Assignment. Please filter the data down to the lines that include the word "else" and copy them.

(Data excerpts)

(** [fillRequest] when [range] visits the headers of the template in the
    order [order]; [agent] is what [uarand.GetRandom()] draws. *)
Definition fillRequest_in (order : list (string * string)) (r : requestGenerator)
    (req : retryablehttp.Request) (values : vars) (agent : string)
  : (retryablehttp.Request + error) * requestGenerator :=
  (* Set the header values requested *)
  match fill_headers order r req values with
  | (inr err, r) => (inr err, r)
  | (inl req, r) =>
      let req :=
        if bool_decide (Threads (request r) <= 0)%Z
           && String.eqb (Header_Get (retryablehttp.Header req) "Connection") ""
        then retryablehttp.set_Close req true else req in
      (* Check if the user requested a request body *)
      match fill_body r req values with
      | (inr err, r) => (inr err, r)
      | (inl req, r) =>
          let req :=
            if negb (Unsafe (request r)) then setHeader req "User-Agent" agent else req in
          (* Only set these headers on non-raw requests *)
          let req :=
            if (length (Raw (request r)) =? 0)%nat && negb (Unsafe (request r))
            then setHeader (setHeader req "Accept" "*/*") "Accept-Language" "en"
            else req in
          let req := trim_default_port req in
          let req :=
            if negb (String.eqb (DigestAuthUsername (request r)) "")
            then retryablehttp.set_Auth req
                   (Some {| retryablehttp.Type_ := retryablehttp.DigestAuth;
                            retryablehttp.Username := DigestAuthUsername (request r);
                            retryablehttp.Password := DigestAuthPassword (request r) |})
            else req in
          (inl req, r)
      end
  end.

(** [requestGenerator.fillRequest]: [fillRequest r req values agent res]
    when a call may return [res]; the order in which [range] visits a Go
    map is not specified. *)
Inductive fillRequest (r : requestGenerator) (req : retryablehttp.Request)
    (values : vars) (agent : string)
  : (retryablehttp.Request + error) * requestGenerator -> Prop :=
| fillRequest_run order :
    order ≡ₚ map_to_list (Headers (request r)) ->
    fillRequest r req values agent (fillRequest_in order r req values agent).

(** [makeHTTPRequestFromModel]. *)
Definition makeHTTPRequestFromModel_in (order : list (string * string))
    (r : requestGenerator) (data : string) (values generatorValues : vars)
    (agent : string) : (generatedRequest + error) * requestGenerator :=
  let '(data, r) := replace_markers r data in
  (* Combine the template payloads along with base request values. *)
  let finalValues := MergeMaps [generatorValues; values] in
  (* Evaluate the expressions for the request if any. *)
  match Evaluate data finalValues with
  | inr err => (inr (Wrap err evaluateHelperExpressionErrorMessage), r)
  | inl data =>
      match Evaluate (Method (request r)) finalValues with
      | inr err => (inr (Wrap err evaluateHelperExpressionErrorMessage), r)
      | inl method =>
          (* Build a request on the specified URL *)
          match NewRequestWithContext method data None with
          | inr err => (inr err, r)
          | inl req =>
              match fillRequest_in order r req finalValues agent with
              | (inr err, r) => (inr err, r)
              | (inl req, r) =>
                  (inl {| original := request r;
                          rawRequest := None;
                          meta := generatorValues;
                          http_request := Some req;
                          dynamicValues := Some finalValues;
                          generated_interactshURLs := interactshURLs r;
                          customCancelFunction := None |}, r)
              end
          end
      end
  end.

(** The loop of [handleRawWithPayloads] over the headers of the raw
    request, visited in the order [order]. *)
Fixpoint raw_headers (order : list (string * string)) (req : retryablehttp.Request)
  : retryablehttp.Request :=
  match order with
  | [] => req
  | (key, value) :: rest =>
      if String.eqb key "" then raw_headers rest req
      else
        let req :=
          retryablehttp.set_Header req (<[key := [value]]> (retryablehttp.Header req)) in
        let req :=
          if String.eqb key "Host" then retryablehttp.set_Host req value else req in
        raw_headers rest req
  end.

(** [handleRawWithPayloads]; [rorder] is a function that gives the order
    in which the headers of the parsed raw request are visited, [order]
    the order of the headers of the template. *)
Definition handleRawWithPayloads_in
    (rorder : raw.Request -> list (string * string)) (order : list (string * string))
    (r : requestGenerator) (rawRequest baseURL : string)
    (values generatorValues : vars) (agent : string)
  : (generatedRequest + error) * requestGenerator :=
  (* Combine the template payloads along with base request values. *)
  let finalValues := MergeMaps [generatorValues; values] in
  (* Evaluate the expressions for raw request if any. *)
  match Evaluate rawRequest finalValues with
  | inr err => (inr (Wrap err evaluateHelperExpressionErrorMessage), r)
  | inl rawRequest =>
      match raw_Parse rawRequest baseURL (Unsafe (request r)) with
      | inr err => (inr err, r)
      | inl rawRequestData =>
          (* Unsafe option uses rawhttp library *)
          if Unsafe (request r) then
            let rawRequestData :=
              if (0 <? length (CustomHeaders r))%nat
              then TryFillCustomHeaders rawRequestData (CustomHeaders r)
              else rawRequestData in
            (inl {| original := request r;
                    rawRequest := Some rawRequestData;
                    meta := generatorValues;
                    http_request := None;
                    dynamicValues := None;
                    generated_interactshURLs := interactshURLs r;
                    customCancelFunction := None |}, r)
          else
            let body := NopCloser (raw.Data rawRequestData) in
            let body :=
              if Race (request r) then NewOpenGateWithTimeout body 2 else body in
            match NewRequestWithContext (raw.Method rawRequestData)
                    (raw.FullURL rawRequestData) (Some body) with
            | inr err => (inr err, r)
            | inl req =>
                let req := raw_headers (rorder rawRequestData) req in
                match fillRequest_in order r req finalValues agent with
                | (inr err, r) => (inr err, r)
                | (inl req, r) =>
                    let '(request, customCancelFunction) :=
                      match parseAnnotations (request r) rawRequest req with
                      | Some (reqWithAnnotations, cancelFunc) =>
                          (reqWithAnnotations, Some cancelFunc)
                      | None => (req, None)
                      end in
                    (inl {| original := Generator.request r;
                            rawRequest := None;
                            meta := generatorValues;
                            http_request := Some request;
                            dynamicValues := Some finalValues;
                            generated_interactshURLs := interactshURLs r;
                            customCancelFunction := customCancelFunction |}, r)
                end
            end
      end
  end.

(End Data excerpts)

Result of this task.
        then retryablehttp.set_Close req true else req in
            if negb (Unsafe (request r)) then setHeader req "User-Agent" agent else req in
            else req in
            else req in
      else
          if String.eqb key "Host" then retryablehttp.set_Host req value else req in
              else rawRequestData in
          else
              if Race (request r) then NewOpenGateWithTimeout body 2 else body in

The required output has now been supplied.